Your assignment —
Could you reproduce the lines below from the one with "Ok <$> create_benchmark_extrinsic client Bob remark" through the one with "End Benchmarks."? Keep both ends and add nothing.

Input data —
(* ===== verification/Node.v ===== *)
(** * The node: chain specifications and benchmark extrinsics

    [node/src/chain_spec.rs], [node/src/command.rs] (identity and [load_spec]) and
    [node/src/benchmarking.rs]. The Wasm binary, the chain-spec files, the runtime calls, the eras,
    the hashes and the signing key pair are parameters. *)
From stdpp Require Import prelude gmap vector strings.
From S2P Require Import Prelude Types Config Runtime.
#[local] Open Scope Z_scope.

(** ** Chain specifications *)

Inductive ChainType : Set := Development | Local.

Record ChainSpec (Wasm : Type) := mkChainSpec {
  cs_wasm : Wasm;
  cs_name : string;
  cs_id : string;
  cs_chain_type : ChainType;
  cs_preset : string;
}.
Arguments mkChainSpec {Wasm}.
Arguments cs_wasm {Wasm}.
Arguments cs_name {Wasm}.
Arguments cs_id {Wasm}.
Arguments cs_chain_type {Wasm}.
Arguments cs_preset {Wasm}.

Section ChainSpecs.
Context {Wasm File : Type} (WASM_BINARY : option Wasm)
  (DEV_RUNTIME_PRESET LOCAL_TESTNET_RUNTIME_PRESET : string)
  (from_json_file : string -> result File string).

(** [WASM_BINARY.ok_or_else(|| ..)?] followed by the builder calls *)
Definition with_wasm (name id : string) (t : ChainType) (preset : string) :
    result (ChainSpec Wasm) string :=
  match WASM_BINARY with
  | Some wasm => Ok (mkChainSpec wasm name id t preset)
  | None => Err "Development wasm not available"%string
  end.

Definition development_chain_spec : result (ChainSpec Wasm) string :=
  with_wasm "Development" "dev" Development DEV_RUNTIME_PRESET.

Definition local_chain_spec : result (ChainSpec Wasm) string :=
  with_wasm "Local Testnet" "local_testnet" Local LOCAL_TESTNET_RUNTIME_PRESET.

(** A boxed [dyn ChainSpec]: one built here, or one read from a file. *)
Inductive BoxedSpec : Type :=
| Built (s : ChainSpec Wasm)
| FromFile (f : File).

(** [Box::new(r?)] *)
Definition boxed {A} (f : A -> BoxedSpec) (r : result A string) : result BoxedSpec string :=
  match r with Ok a => Ok (f a) | Err e => Err e end.

Definition load_spec (id : string) : result BoxedSpec string :=
  if String.eqb id "dev" then boxed Built development_chain_spec
  else if String.eqb id "" || String.eqb id "local" then boxed Built local_chain_spec
  else boxed FromFile (from_json_file id).

(** Every chain the node can build has a genesis. Loading a specification builds one only for
    the identifiers dev, local and the empty one, and the preset it names is one the runtime
    serves; any other identifier is read as a file. *)
Theorem built_specs_have_genesis id s :
  load_spec id = Ok (Built s) ->
  (id = "dev" \/ id = "" \/ id = "local")%string
  /\ cs_preset s ∈ preset_names DEV_RUNTIME_PRESET LOCAL_TESTNET_RUNTIME_PRESET
  /\ WASM_BINARY = Some (cs_wasm s).
Proof.
  unfold load_spec, development_chain_spec, local_chain_spec, with_wasm, preset_names.
  destruct (String.eqb_spec id "dev") as [->|_].
  { destruct WASM_BINARY; [|done]. intros [= <-]. split_and!; [by left | by left | done]. }
  destruct (String.eqb_spec id "") as [->|_]; [|destruct (String.eqb_spec id "local") as [->|_]]; cbn.
  3: by destruct (from_json_file id).
  all: destruct WASM_BINARY; [|done]; intros [= <-]; split_and!; [by auto | by right; left | done].
Qed.
End ChainSpecs.

(** ** Identity of the node ([impl SubstrateCli for Cli]) *)

Definition impl_name : string := "Substrate Node".
Definition support_url : string := "support.anonymous.an".
Definition copyright_start_year : Z := 2017.

(** [env!]: variables of the build, which [node/build.rs] and cargo set *)
Definition impl_version (env : string -> string) : string := env "SUBSTRATE_CLI_IMPL_VERSION".
Definition description (env : string -> string) : string := env "CARGO_PKG_DESCRIPTION".
Definition author (env : string -> string) : string := env "CARGO_PKG_AUTHORS".

(** ** Benchmark extrinsics *)

(** [u32::checked_next_power_of_two]: the smallest power of two that is at least [n], unless it
    exceeds [u32::MAX]. *)
Definition next_power_of_two (n : Z) : Z := if n <=? 1 then 1 else 2 ^ Z.log2_up n.
Definition checked_next_power_of_two (n : Z) : option Z :=
  let p := next_power_of_two n in if p <=? u32_max then Some p else None.

(** The mortality period of [create_benchmark_extrinsic]. *)
Definition mortal_period (block_hash_count : Z) : Z :=
  match checked_next_power_of_two block_hash_count with
  | Some c => c / 2
  | None => 2
  end.

Section Benchmarks.
Context {Call Era Hash Pair Address Signature OpaqueExtrinsic AccountId BlockchainError : Type}.
Context (mortal : Z -> Z -> Era) (sign : Pair -> Call -> list (TxExtensionItem Era) ->
  Z * Z * Hash * Hash -> Signature) (address_of : Pair -> Address).
Context (remark : Call) (transfer_keep_alive : AccountId -> Z -> Call) (Bob : Pair).

Record UncheckedExtrinsic := mkUncheckedExtrinsic {
  ue_call : Call;
  ue_signer : Address;
  ue_signature : Signature;
  ue_extension : list (TxExtensionItem Era);
}.

(** The client, as far as the function reads it. *)
Record FullClient := mkFullClient {
  block_hash : Z -> result (option Hash) BlockchainError;
  best_hash : Hash;
  best_number : Z;
}.

(** [None] is the panic of [.ok().flatten().expect("Genesis block exists; qed")]. *)
Definition create_benchmark_extrinsic (client : FullClient) (sender : Pair) (call : Call)
    (nonce : Z) : option UncheckedExtrinsic :=
  match block_hash client 0 with
  | Ok (Some genesis_hash) =>
      let period := mortal_period BlockHashCount in
      let tx_ext := TxExtension Era (mortal period (best_number client)) nonce 0 false in
      let signature := sign sender call tx_ext
        (spec_version VERSION, transaction_version VERSION, genesis_hash, best_hash client) in
      Some (mkUncheckedExtrinsic call (address_of sender) signature tx_ext)
  | _ => None
  end.

(** [RemarkBuilder::build] and [TransferKeepAliveBuilder::build]: [Ok], unless they panic. *)
Definition RemarkBuilder_build (client : FullClient) (nonce : Z) : option (result UncheckedExtrinsic string) :=
  Ok <$> create_benchmark_extrinsic client Bob remark nonce.
Definition TransferKeepAliveBuilder_build (client : FullClient) (dest : AccountId) (value nonce : Z) :
    option (result UncheckedExtrinsic string) :=
  Ok <$> create_benchmark_extrinsic client Bob (transfer_keep_alive dest value) nonce.
End Benchmarks.

(** Benchmark extrinsics stay verifiable. The mortality period is a power of two of at least two
    blocks, and never longer than the number of block hashes the chain keeps, for every such number
    from 3 to [u32::MAX]. *)
Theorem mortal_period_fits n :
  3 <= n <= u32_max ->
  2 <= mortal_period n <= n /\ exists k, 0 < k /\ mortal_period n = 2 ^ k.
Proof.
  intros [Hlo Hhi]. unfold mortal_period, checked_next_power_of_two, next_power_of_two.
  destruct (Z.leb_spec n 1); [lia|].
  destruct (Z.log2_up_spec n) as [H1 H2]; [lia|].
  assert (Hl : 2 <= Z.log2_up n).
  { change 2 with (Z.log2_up 3). by apply Z.log2_up_le_mono. }
  assert (E : 2 ^ Z.log2_up n = 2 * 2 ^ Z.pred (Z.log2_up n)).
  { rewrite <- Z.pow_succ_r by lia. f_equal. lia. }
  destruct (Z.leb_spec (2 ^ Z.log2_up n) u32_max).
  - rewrite E, (Z.mul_comm 2), Z.div_mul by lia. split; [|exists (Z.pred (Z.log2_up n)); split; lia].
    pose proof (Z.pow_le_mono_r 2 1 (Z.pred (Z.log2_up n))). lia.
  - split; [lia|]. by exists 1.
Qed.

Lemma mortal_period_fits_witness : mortal_period BlockHashCount = 2048 /\ 2048 <= BlockHashCount.
Proof.
  split; [by vm_compute|]. change 2048 with (mortal_period BlockHashCount).
  apply mortal_period_fits. by vm_compute.
Defined.

Lemma built_specs_have_genesis_witness :
  (exists s, load_spec (Wasm := unit) (File := unit) (Some tt) "development" "local_testnet"
    (fun _ => Err "no such file"%string) "dev" = Ok (Built s)
    /\ cs_preset s ∈ preset_names "development" "local_testnet")%string.
Proof.
  eexists. split; [reflexivity|].
  apply (built_specs_have_genesis (Wasm := unit) (File := unit) (Some tt) "development" "local_testnet"
    (fun _ => Err "no such file"%string) "dev"). reflexivity.
Defined.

The completed task —
  Ok <$> create_benchmark_extrinsic client Bob remark nonce.
Definition TransferKeepAliveBuilder_build (client : FullClient) (dest : AccountId) (value nonce : Z) :
    option (result UncheckedExtrinsic string) :=
  Ok <$> create_benchmark_extrinsic client Bob (transfer_keep_alive dest value) nonce.
End Benchmarks.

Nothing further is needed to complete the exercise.